Steady-state operation of a biofilter coupled with photocatalytic control of bacterial bioaerosol emissions.

Bioaerosols are emitted during the biological treatment of water, soil, and air pollutants. The elimination of these pollutants has become a priority due to their detrimental effects on human health. Advanced oxidation technologies have been used to control bioaerosol emissions specially to improve indoor air quality. This investigation was focused on evaluating the biofiltration of ethyl acetate vapors in terms of removal efficiency and bioaerosol emission. Also, a continuous photocatalytic process to inactivate bioaerosols emitted from the biofilter was assessed as a post-treatment. The photocatalysis was developed with ZnO and TiO2 immobilized onto Poraver glass beads. Flow cytometry (FC) coupled with fluorochromes was used to characterize and quantify bioaerosol emissions in terms of live, dead, and injured cells.

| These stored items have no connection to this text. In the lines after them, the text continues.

(** C10: when the source metric map comes back empty, the run ends there,
    dry run or not: it reports nothing, the world is the one the fetch of
    the map left, and every call made is a request to Visible, so no list
    entry is fetched and no update is made. *)
Theorem empty_source_map_ends_run
    (fuel : nat) (dry_run : bool) (list_id metric_name field_id : string)
    (w w1 : World Srv) (visible : gmap string float) :
  fetch_visible_metric_data serve urlparse float_of_string fuel metric_name w
  = (Ok visible, w1) ->
  visible = ∅ ->
  sync' fuel dry_run list_id metric_name field_id w = (Ok None, w1)
  /\ logs is_visible_request w w1.
Proof.
  intros Hfetch ->. split.
  - unfold sync_runway_data, reconcile, bind. rewrite Hfetch.
    rewrite bool_decide_eq_true_2 by reflexivity. reflexivity.
  - pose proof (fetch_visible_metric_data_logs serve urlparse float_of_string
                  is_visible_request fuel metric_name (fun q H => H) w) as H.
    rewrite Hfetch in H. exact H.
Qed.

End RunTheorems.

(* ===================================================================== *)
(** * What one company does to the source map *)
(* ===================================================================== *)

Section FetchFacts.

Context {Srv : Type}.
Variable serve : Request -> Srv -> Reply * Srv.
Variable urlparse : string -> option ParseResult.
Variable float_of_string : string -> option float.

(** The value that [get_latest_data_point] selects is never the string
    "None": it is [None] when no data point qualifies, and otherwise the
    value of a data point that passed the test of line 139. *)
Lemma latest_step_value latest dp :
  (latest_value latest = JNull \/ is_none_value (latest_value latest) = false) ->
  latest_value (latest_step latest dp) = JNull
  \/ is_none_value (latest_value (latest_step latest dp)) = false.
Proof.
  intros H. unfold latest_step. destruct (dp_date dp) as [date|]; [|exact H].
  destruct (is_none_value (dp_value dp)) eqn:E; simpl; [exact H|].
  destruct (_ && _); [right; exact E|exact H].
Qed.

(** X2: once a company has a website, a metric of the requested name and
    a latest data point, the turn of the loop for it ends in one of three
    ways: the map is left alone (no usable value, or a coercion that raises
    [ValueError] or [TypeError]); the map gets the value at the normalized
    domain; or the coercion raises something else, and so does the turn. *)
Lemma fetch_company_outcome fuel metric_name wid domain_to_value company
    (w w1 w2 w3 : World Srv) website nd ms metric latest :
  get_company_website serve (profile_id company) wid w = (Ok (Some website), w1) ->
  website <> "" ->
  website <> "N/A" ->
  normalize_domain urlparse website = Ok nd ->
  nd <> "" ->
  get_visible_company_metrics serve fuel (profile_id company) w1 = (Ok ms, w2) ->
  List.find
    (fun m => String.eqb
       (PyStr.lower (PyStr.strip (default "" (m_name m))))
       (PyStr.strip (PyStr.lower metric_name))) ms = Some metric ->
  get_latest_data_point serve fuel (m_id metric) w2 = (Ok latest, w3) ->
  fetch_company serve urlparse float_of_string fuel metric_name wid
    domain_to_value company w
  = (if is_none_value (latest_value latest) then Ok domain_to_value
     else match py_float float_of_string (latest_value latest) with
          | Ok value => Ok (<[nd := value]> domain_to_value)
          | Raise ValueError | Raise TypeError => Ok domain_to_value
          | Raise e => Raise e
          | OutOfFuel => OutOfFuel
          end, w3).
Proof.
  intros Hsite Hne Hna Hnd Hnd' Hms Hfind Hlatest.
  unfold fetch_company. unfold bind at 1. rewrite Hsite.
  apply String.eqb_neq in Hne, Hna, Hnd'. rewrite Hne, Hna. cbn [orb].
  unfold bind at 1. unfold lift at 1. rewrite Hnd, Hnd'.
  unfold bind at 1. rewrite Hms, Hfind.
  unfold bind at 1. rewrite Hlatest.
  destruct (is_none_value (latest_value latest)); [reflexivity|].
  cbn [negb]. unfold try_except, bind, lift, ret.
  destruct (py_float float_of_string (latest_value latest)) as [v|[]|];
    reflexivity.
Qed.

Ethyl acetate removal efficiencies were maintained in a steady state with values of 100% under 60-g m-3 h-1 inlet load (IL). Biomass concentration in the biofilter reached values up to 228 mgbiomass gperlite-1 at day 56 of operation, but the spontaneous occurrence of predatory mites diminished biomass concentration by 33%. Bioaerosols emitted during the steady-state operation of the biofilter were composed mainly by bacteria (~ 94%) and in a less extent of fungal spores (0.29-6%). The most efficient photocatalytic system comprised TiO2/Poraver with 78% inactivation of bioaerosols during the first 2 h of the process, whereas the ZnO/Poraver system showed null activity (~ 0%) of inactivation. FC results show that the main mechanism of inactivation of TiO2/Poraver was cell death.